Summer 1965: Paul Levy on how we began to eat with our eyes
From the Observer, 30 July 2011
Food photography has changed a good deal since that old rogue Clement Freud was the Observer Magazine's cookery writer and people like me read him compulsively. But it hasn't got any wittier than this people-free image of a deconstructed picnic, with only the shooting stick and binoculars to tell you that we're off to the races. I don't believe we at the Observer ever used any of the shoe polish/gelatine/shaving foam for whipped cream tricks of the food photography trade. But like every article or cookery book published in the Delia era, we did go through a didactic phase when the purpose of the food image was not to amuse but to tell you how the finished recipe should look. We grew out of that when Angela Mason joined the magazine as food editor in the 1980s, and Ann Barr and I coined the word "foodie". Suddenly we began to acknowledge that food existed to be eaten, and people began to appear in the food pages, along with mangoes and radicchio. (I appeared on the cover a few times, once as Bacchus and once as Henry VIII.) At about the time that photorealist painting was in vogue, our food photography became hyperrealist.
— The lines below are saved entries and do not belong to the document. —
(** * Backward, chunked tail engine of the log monitoring service

    A shallow embedding of [read_last_n_lines_efficient] and
    [read_last_n_lines_streaming] from [src/app.py], together with the
    properties of the two readers; of the endpoints [get_logs] and
    [stream_logs] built on them; and of the registry, the aggregation and
    the search of the primary server, [src/primary_server.py], whose
    secondary servers are reached through the interface [Primary.Network].

    Bytes objects are lists of [byte], Python [str] values are lists of
    Unicode code points, Python integers are [Z].  The module constants
    [CHUNK_SIZE] and [MAX_FILE_SIZE] are the fields of [config].  A call
    gives how it completes (a value or an exception) together with the log
    of the reads it issued on the file.

    The three text operations of the Python runtime the readers call
    ([bytes.decode] with [errors='ignore'], [str.strip] and [str.lower])
    form the interface [Runtime]: the general theorems hold for every
    implementation of it, and [basic_latin_runtime] runs the readers on
    explicit files. *)

From Stdlib Require Import Strings.String Strings.Byte.
From Stdlib Require Import List ZArith NArith Bool Lia Sorted Permutation.
Import ListNotations.
Local Open Scope Z_scope.

(* ===================================================================== *)
(** ** Python values *)

Definition bytes := list byte.

(** A Python [str]: the sequence of its code points. *)
Definition str := list N.

Definition LF : byte := x0a.

Definition is_LF (b : byte) : bool := Byte.eqb b LF.

(** [len(l)] *)
Definition len {A : Type} (l : list A) : Z := Z.of_nat (length l).

(** Truth value of a sequence: [if line:], [if buffer:]. *)
Definition truthy {A : Type} (l : list A) : bool :=
  match l with [] => false | _ :: _ => true end.

(** Index normalisation of a slice bound against a sequence of length [n]:
    a negative bound counts from the end, and bounds are clipped. *)
Definition slice_index (i n : Z) : Z :=
  if i <? 0 then Z.max (i + n) 0 else Z.min i n.

(** [l[i:]] *)
Definition slice_from {A : Type} (i : Z) (l : list A) : list A :=
  skipn (Z.to_nat (slice_index i (len l))) l.

(** [l[:i]] *)
Definition slice_to {A : Type} (i : Z) (l : list A) : list A :=
  firstn (Z.to_nat (slice_index i (len l))) l.

(** [b'\n' in buffer] *)
Definition has_LF (buffer : bytes) : bool := existsb is_LF buffer.

(** [buffer.rfind(b'\n')]: index of the last delimiter, [-1] without one. *)
Fixpoint rfind_LF (buffer : bytes) : Z :=
  match buffer with
  | [] => -1
  | c :: t =>
      let r := rfind_LF t in
      if r =? -1 then (if is_LF c then 0 else -1) else r + 1
  end.

(** [chunk.split(b'\n')]: never empty, one more piece than delimiters. *)
Fixpoint split_LF (chunk : bytes) : list bytes :=
  match chunk with
  | [] => [[]]
  | c :: t =>
      if is_LF c then [] :: split_LF t
      else match split_LF t with
           | h :: r => (c :: h) :: r
           | [] => [[c]]
           end
  end.

(** [needle in hay] on [str]. *)
Fixpoint str_startswith (hay needle : str) : bool :=
  match needle, hay with
  | [], _ => true
  | _ :: _, [] => false
  | a :: needle', b :: hay' => N.eqb a b && str_startswith hay' needle'
  end.

Fixpoint str_contains (needle hay : str) : bool :=
  str_startswith hay needle ||
  match hay with
  | [] => false
  | _ :: hay' => str_contains needle hay'
  end.

(** The text operations of the runtime used by both readers. *)
Class Runtime : Type := {
  (** [b.decode('utf-8', errors='ignore')] *)
  bytes_decode : bytes -> str;
  (** [s.strip()] *)
  str_strip : str -> str;
  (** [s.lower()] *)
  str_lower : str -> str
}.

(* ===================================================================== *)
(** ** Files, errors and input/output events *)

(** What a path names: nothing, a directory, a regular file that reads as
    [content], or a regular file that the process may not open.  The last
    three exist for [Path.exists]; [open] succeeds on the third only.
    [st_size] is what [stat] reports. *)
Inductive path_target : Type :=
| Missing
| Directory (st_size : Z)
| Regular (content : bytes)
| Unreadable (st_size : Z).

(** [filepath.exists()] *)
Definition path_exists (filepath : path_target) : bool :=
  match filepath with Missing => false | _ => true end.

(** [filepath.stat().st_size] of an existing target. *)
Definition stat_size (filepath : path_target) : Z :=
  match filepath with
  | Missing => 0
  | Directory sz => sz
  | Regular content => len content
  | Unreadable sz => sz
  end.

Inductive exn : Type :=
| FileNotFoundError
| ValueError            (* "File too large" *)
| IsADirectoryError     (* raised by [open] on a directory *)
| PermissionError.      (* raised by [open] on a file that may not be read *)

Inductive completion (A : Type) : Type :=
| Return (a : A)
| Raise (e : exn).
Arguments Return {A} a.
Arguments Raise {A} e.

(** Reads issued on the opened file. *)
Inductive io_event : Type :=
| ReadLines                       (* [f.readlines()] on the text handle *)
| ReadAt (position size : Z).     (* [seek(position)]; [read(size)] *)

(** [open(filepath, ...)]: the content to read, or the [OSError] that
    [open] raises. *)
Definition open_file (filepath : path_target) : completion bytes :=
  match filepath with
  | Regular content => Return content
  | Directory _ => Raise IsADirectoryError
  | Unreadable _ => Raise PermissionError
  | Missing => Raise FileNotFoundError
  end.

(** [seek(position)] followed by [read(size)], for a position inside the
    file and a size that is not negative. *)
Definition read_at (data : bytes) (position size : Z) : bytes :=
  firstn (Z.to_nat size) (skipn (Z.to_nat position) data).

(** Universal newlines of a text-mode handle: [\r\n] and [\r] become [\n]. *)
Fixpoint universal_newlines (s : str) : str :=
  match s with
  | [] => []
  | c :: t =>
      if N.eqb c 13 then
        match t with
        | d :: t' => if N.eqb d 10 then 10%N :: universal_newlines t'
                     else 10%N :: universal_newlines t
        | [] => [10%N]
        end
      else c :: universal_newlines t
  end.

(** Lines of a text, each keeping its terminating [\n]. *)
Fixpoint keepends (s : str) : list str :=
  match s with
  | [] => []
  | c :: t =>
      if N.eqb c 10 then [c] :: keepends t
      else match keepends t with
           | h :: r => (c :: h) :: r
           | [] => [[c]]
           end
  end.

(** [open(filepath, 'r', encoding='utf-8', errors='ignore').readlines()] *)
Definition readlines `{Runtime} (data : bytes) : list str :=
  keepends (universal_newlines (bytes_decode data)).

(* ===================================================================== *)
(** ** The keyword test *)

(** [keyword is None or keyword.lower() in decoded.lower()] *)
Definition keyword_passes `{Runtime} (keyword : option str) (decoded : str) : bool :=
  match keyword with
  | None => true
  | Some k => str_contains (str_lower k) (str_lower decoded)
  end.

(** Truth value of the optional keyword: [if keyword:]. *)
Definition keyword_truthy (keyword : option str) : bool :=
  match keyword with
  | None => false
  | Some k => truthy k
  end.

(* ===================================================================== *)
(** ** Configuration *)

Record config : Type := {
  CHUNK_SIZE : Z;
  MAX_FILE_SIZE : Z
}.

Definition default_config : config :=
  {| CHUNK_SIZE := 8192; MAX_FILE_SIZE := 4 * 1024 * 1024 * 1024 |}.

(* ===================================================================== *)
(** ** The eager reader: [read_last_n_lines_efficient] *)

(** State of the inner loop when it is left: either the function has
    returned from inside it, or the scan goes on with the carry buffer. *)
Inductive find_result : Type :=
| Returned (lines : list str)
| Carry (buffer : bytes) (lines : list str) (lines_found : Z).

(** [while b'\n' in buffer: ...] (lines 103-119).  Every iteration shortens
    the buffer, so [S (length buffer)] iterations are enough; [None] is a
    loop that was not finished within [fuel] iterations.  Decoding with
    [errors='ignore'] raises nothing, so the [except] branch is not taken. *)
Fixpoint find_lines `{Runtime} (fuel : nat) (n : Z) (keyword : option str)
    (buffer : bytes) (lines : list str) (lines_found : Z) : option find_result :=
  match fuel with
  | O => None
  | S fuel' =>
      if has_LF buffer then
        let line_end := rfind_LF buffer in
        if negb (line_end =? -1) then
          let line := slice_from (line_end + 1) buffer in
          let buffer := slice_to line_end buffer in
          if truthy line then
            let decoded_line := str_strip (bytes_decode line) in
            if truthy decoded_line then
              if keyword_passes keyword decoded_line then
                let lines := lines ++ [decoded_line] in
                let lines_found := lines_found + 1 in
                if lines_found >=? n then Some (Returned lines)
                else find_lines fuel' n keyword buffer lines lines_found
              else find_lines fuel' n keyword buffer lines lines_found
            else find_lines fuel' n keyword buffer lines lines_found
          else find_lines fuel' n keyword buffer lines lines_found
        else find_lines fuel' n keyword buffer lines lines_found
      else Some (Carry buffer lines lines_found)
  end.

(** "Handle remaining buffer" (lines 122-129). *)
Definition handle_remaining `{Runtime} (n : Z) (keyword : option str)
    (buffer : bytes) (lines : list str) (lines_found : Z) : list str :=
  if truthy buffer && (lines_found <? n) then
    let decoded_line := str_strip (bytes_decode buffer) in
    if truthy decoded_line then
      if keyword_passes keyword decoded_line then lines ++ [decoded_line]
      else lines
    else lines
  else lines.

(** The backward scan over the memory-mapped file (lines 86-131): the outer
    [while position > 0 and lines_found < n * 2], then the remaining buffer
    and [return lines[:n]].  The reads are logged in [io]. *)
Fixpoint scan_efficient `{Runtime} (cfg : config) (fuel : nat) (data : bytes)
    (n : Z) (keyword : option str)
    (position : Z) (buffer : bytes) (lines : list str) (lines_found : Z)
    (io : list io_event) : option (list str * list io_event) :=
  if (position >? 0) && (lines_found <? n * 2) then
    match fuel with
    | O => None
    | S fuel' =>
        let chunk_size := Z.min (CHUNK_SIZE cfg) position in
        let position := position - chunk_size in
        let chunk := read_at data position chunk_size in
        let io := io ++ [ReadAt position chunk_size] in
        let buffer := chunk ++ buffer in
        match find_lines (S (length buffer)) n keyword buffer lines lines_found with
        | None => None
        | Some (Returned lines) => Some (lines, io)
        | Some (Carry buffer lines lines_found) =>
            scan_efficient cfg fuel' data n keyword position buffer lines lines_found io
        end
    end
  else
    Some (slice_to n (handle_remaining n keyword buffer lines lines_found), io).

(** The small-file branch (lines 76-80). *)
Definition read_small `{Runtime} (data : bytes) (n : Z) (keyword : option str)
    : list str :=
  let all_lines := readlines data in
  let all_lines :=
    if keyword_truthy keyword then
      filter (fun line => keyword_passes keyword line) all_lines
    else all_lines in
  rev (slice_from (- n) all_lines).

(** [read_last_n_lines_efficient(filepath, n, keyword)]: how the call
    completes and the reads it issued.  [None] stands for a scan that does
    not finish; with a positive [CHUNK_SIZE], as configured, that does not
    happen ([readers_complete] below). *)
Definition read_last_n_lines_efficient `{Runtime} (cfg : config)
    (filepath : path_target) (n : Z) (keyword : option str)
    : option (completion (list str) * list io_event) :=
  if negb (path_exists filepath) then Some (Raise FileNotFoundError, [])
  else
    let file_size := stat_size filepath in
    if file_size =? 0 then Some (Return [], [])
    else if file_size >? MAX_FILE_SIZE cfg then Some (Raise ValueError, [])
    else if file_size <? CHUNK_SIZE cfg * 10 then
      match open_file filepath with
      | Raise e => Some (Raise e, [])
      | Return data => Some (Return (read_small data n keyword), [ReadLines])
      end
    else
      match open_file filepath with
      | Raise e => Some (Raise e, [])
      | Return data =>
          let position := file_size in
          match scan_efficient cfg (Z.to_nat file_size) data n keyword
                  position [] [] 0 [] with
          | None => None
          | Some (lines, io) => Some (Return lines, io)
          end
      end.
When Jane Grigson did her delightful last series Slow Down, Fast Food, we photographed a gigantic hamburger with an implausible bite taken out of it, our tasteful riposte to the cigarette-stubbed-out-in-the-fried-egg school of lurid food photography.
Paul Levy was the food and wine editor of the Observer for more than 10 years and wrote a prize-winning column for the paper. He is also the editor of The Penguin Book of Food and Drink.